Cuando el jaleo de la feria se termina, cuando la noria deja de girar y las luces y la música se apagan, siempre hay fuegos artificiales para despedir la fiesta.
Cuando era pequeño iba con mis padres y mis hermanas a ver la pólvora que se encendía en la ermita del humilladero, a dos pasos de casa o en la explanada del parque. Era increíble ver cómo los cohetes subían muy, muy alto dejando una estela de luz y humo hasta estallar en mil colores allá en lo alto, con el fondo negro de la noche. ¡¡¡Y daban miedo!!!, sobre todo porque antes los teníamos muy cerca y siempre pensabas que explotarían al poco de subir o que te iban a caer las chuscas en la cabeza. Después había que subir corriendo a la plaza para buscar un hueco en los soportales, subirse a la base de una columna y aguantar lo mejor que pudieras el tremendo estruendo de la traca. ¡¡¡Ésa si que estaba cerca!!!. El retumbar atronaba y comprimía el aire. Los oídos te estallaban, los destellos blancos, amarillos y naranjas te cegaban y un espeso humo con el olor penetrante de la pólvora inundaba la plaza y envolvía al gentío en cuestión de segundos. Duraba poco pero era pura concentración de dinamita.

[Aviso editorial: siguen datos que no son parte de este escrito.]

(* ===== verification/Monitor.v ===== *)
(** * The monitor device: monitor.c

    The device behind [/dev/monitor0]: its description, its lock and the frame
    buffer, with the calling task's memory behind the interface [UserCopy].
    [monitor_write] stops where it calls the display driver: the two calls
    are the program [write_prog] of [Gpu].  [lm_lock] on a lock that is taken
    is [Blocked]: no other task frees a lock it does not hold. *)
From S2P Require Import Prelude Fs Gpu.

Definition MONITOR0 : Z := 1.
Definition MONITOR_GET_INFO : Z := 1.

(** [struct monitor_info], two [int]s. *)
Definition SIZEOF_INFO : Z := 8.
Definition le32 (v : Z) : list Z := [v mod 256; v / 2 ^ 8 mod 256; v / 2 ^ 16 mod 256; v / 2 ^ 24 mod 256].

Section Monitor.
Context {U : Type} `{!UserCopy U}.

(** [fb] is the memory allocated at [buf]. *)
Record monitor0 : Type := mkMon {
  this : monitor_t;
  locked : bool;
  fb : list Z;
  user : U
}.

Definition lm_lock : M monitor0 unit := fun s =>
  if locked s then Blocked else Done (tt, mkMon (this s) true (fb s) (user s)).
Definition lm_unlock : M monitor0 unit := fun s => Done (tt, mkMon (this s) false (fb s) (user s)).

(** [either_copyin] to the start of the frame buffer: what came is written,
    past the allocated memory it is a fault. *)
Definition copyin_fb (src n : Z) : M monitor0 bool := fun s =>
  let '(l, ok) := copy_in src n (user s) in
  if (length (fb s) <? length l)%nat then Fault
  else Done (ok, mkMon (this s) (locked s) (l ++ drop (length l) (fb s)) (user s)).

Definition copyout_user (dst : Z) (l : list Z) : M monitor0 bool := fun s =>
  let '(u, ok) := copy_out dst l (user s) in Done (ok, mkMon (this s) (locked s) (fb s) u).

(** What a call ends in: a value, or the calls of the display driver and then
    a value. *)
Inductive outcome : Type :=
| Ret (v : Z)
| Calls (p : list item) (v : Z).

Definition get_monitor_info (dst n : Z) : M monitor0 Z :=
  if n <? SIZEOF_INFO then ret (u64 (-1))
  else
    m <- gets this;;
    ok <- copyout_user dst (le32 (mwidth m) ++ le32 (mheight m));;
    if ok : bool then ret SIZEOF_INFO else ret (u64 (-1)).

Definition monitor_write (src n : Z) : M monitor0 outcome :=
  lm_lock;;;
  m <- gets this;;
  if n <? buf_len m then ret (Ret (u64 (-1)))
  else
    ok <- copyin_fb src (buf_len m);;
    if negb ok then ret (Ret (u64 (-1)))
    else
      lm_unlock;;;
      m <- gets this;;
      ret (Calls write_prog (buf_len m)).

Definition monitor_ioctl (cmd arg : Z) : M monitor0 Z :=
  if cmd =? MONITOR_GET_INFO then get_monitor_info arg SIZEOF_INFO else ret 0.

(** The entry of [devsw]: whether there is a function to read, to write and
    for ioctl. *)
Record device_t : Type := mkDev { name : string; id : Z; has_read : bool; has_write : bool; has_ioctl : bool }.

(** [monitor_init]: the entry, the lock, and the calls of [virtio_gpu_init]. *)
Definition monitor_init : M monitor0 (device_t * list item) := fun s =>
  Done ((mkDev "monitor0" MONITOR0 false true true, init_prog), mkMon (this s) false (fb s) (user s)).

(** ** Properties *)

(** Every call that takes the lock after a state waits for ever. *)
Definition wedged (s : monitor0) : Prop := forall src n, monitor_write src n s = Blocked.

Lemma locked_wedged s : locked s = true -> wedged s.
Proof. intros H src n. unfold monitor_write, bind, lm_lock. by rewrite H. Qed.

(** A write to the monitor when nobody else writes, for a frame buffer of
    at least [buf_len] bytes: with enough data that can be read the frame
    buffer is exactly the user's bytes, the lock is free and the display is
    told to read the frame buffer and to refresh; with less data, or with data
    that cannot be read, the call returns -1 and no later write to the
    monitor gets past the lock. *)
Theorem monitor_write_outcome s src n l ok :
  locked s = false -> 0 <= buf_len (this s) <= Z.of_nat (length (fb s)) ->
  copy_in src (buf_len (this s)) (user s) = (l, ok) -> Z.of_nat (length l) <= buf_len (this s) ->
  exists o s', monitor_write src n s = Done (o, s') /\ this s' = this s /\ user s' = user s /\
    (if decide (buf_len (this s) <= n /\ ok = true)
     then o = Calls [ICall TransferToHost2d; ICall ResourceFlush] (buf_len (this s)) /\ locked s' = false /\
          take (Z.to_nat (buf_len (this s))) (fb s') = l /\
          drop (Z.to_nat (buf_len (this s))) (fb s') = drop (Z.to_nat (buf_len (this s))) (fb s)
     else o = Ret (2 ^ 64 - 1) /\ wedged s' /\
          (n < buf_len (this s) -> fb s' = fb s)).
Proof.
  intros Hl Hb Hc Hlen. destruct s as [m lk f u]. cbn [locked this fb user] in *. subst lk.
  unfold monitor_write. rewrite (bind_done _ _ _ tt (mkMon m true f u)) by done. rewrite bind_gets. cbn [this].
  destruct (Z.ltb_spec n (buf_len m)) as [Hn|Hn].
  - eexists _, _. split; [reflexivity|]. split; [done|]. split; [done|]. rewrite decide_False by lia.
    split; [done|]. split; [by apply locked_wedged|done].
  - assert (copyin_fb src (buf_len m) (mkMon m true f u) = Done (ok, mkMon m true (l ++ drop (length l) f) u)) as E.
    { unfold copyin_fb. cbn [user fb this locked]. rewrite Hc. by rewrite (proj2 (Nat.ltb_ge _ _)) by lia. }
    rewrite (bind_done _ _ _ _ _ E). destruct ok; cbn [negb].
    + eexists _, _. split; [reflexivity|]. split; [done|]. split; [done|]. rewrite decide_True by done.
      apply copy_in_all in Hc. cbn [fb locked]. rewrite <- Hc. split; [done|]. split; [done|].
      by rewrite take_app_length, drop_app_length.
    + eexists _, _. split; [reflexivity|]. split; [done|]. split; [done|]. rewrite decide_False by naive_solver.
      split; [done|]. split; [by apply locked_wedged|lia].
Qed.

(** What [MONITOR_GET_INFO] gives the user. *)
Lemma monitor_info_spec s arg u :
  copy_out arg (le32 (mwidth (this s)) ++ le32 (mheight (this s))) (user s) = (u, true) ->
  monitor_ioctl MONITOR_GET_INFO arg s = Done (8, mkMon (this s) (locked s) (fb s) u).
Proof.
  intros H. unfold monitor_ioctl, get_monitor_info, bind, gets, copyout_user.
  change (MONITOR_GET_INFO =? MONITOR_GET_INFO) with true. change (SIZEOF_INFO <? SIZEOF_INFO) with false. cbv beta iota.
  by rewrite H.
Qed.
End Monitor.

(** ** At a frame buffer of 4 bytes *)

(** The user's memory is a list of bytes from address 0. *)
#[export] Program Instance list_copy : UserCopy (list Z) := {
  copy_out p l u := (take (Z.to_nat p) u ++ l ++ drop (Z.to_nat p + length l) u, true);
  copy_in p n u := let l := take (Z.to_nat n) (drop (Z.to_nat p) u) in (l, bool_decide (length l = Z.to_nat n))
}.
Next Obligation. intros p n u l [= <- H]. by apply bool_decide_eq_true in H. Qed.

Definition demo_monitor : monitor0 := mkMon (mkMonitor 4096 4 1 1) false [0; 0; 0; 0] [7; 8; 9; 10; 11].

Lemma monitor_write_outcome_witness :
  (exists s, monitor_write 1 4 demo_monitor = Done (Calls write_prog 4, s) /\ fb s = [8; 9; 10; 11]) /\
  (exists s, monitor_write 1 3 demo_monitor = Done (Ret (2 ^ 64 - 1), s) /\ wedged s).
Proof.
  split.
  - destruct (monitor_write_outcome demo_monitor 1 4 [8; 9; 10; 11] true) as (o & s & H & _ & _ & Ho & _ & Hf & Hd);
      [reflexivity|cbn; lia|reflexivity|cbn; lia|].
    exists s. split; [rewrite H; f_equal; f_equal; exact Ho|].
    rewrite <- (take_drop 4 (fb s)). change (Z.to_nat (buf_len (this demo_monitor))) with 4%nat in Hf, Hd.
    rewrite Hf, Hd. reflexivity.
  - destruct (monitor_write_outcome demo_monitor 1 3 [8; 9; 10; 11] true) as (o & s & H & _ & _ & Ho & Hw & _);
      [reflexivity|cbn; lia|reflexivity|cbn; lia|].
    exists s. split; [rewrite H; f_equal; f_equal; exact Ho|exact Hw].
Defined.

A la mañana siguiente nos juntábamos los chiquillos para recorrer lo que parecía un campo de batalla, buscando los cartuchos quemados y unas pequeñas bolitas metálicas impregnadas de ese fuerte olor que eran difíciles de encontrar.
He visto fuegos artificiales en muchos lugares y desde luego los más bonitos son los que se lanzan junto al mar (recuerdo una noche de San Juan en Alicante) o el impresionante espectáculo pirotécnico visto desde el Obradoiro en los fuegos del Apóstol. Siempre asocio la pólvora al Mediterráneo, quizás porque allí no hay celebración que se precie si no hay petardos.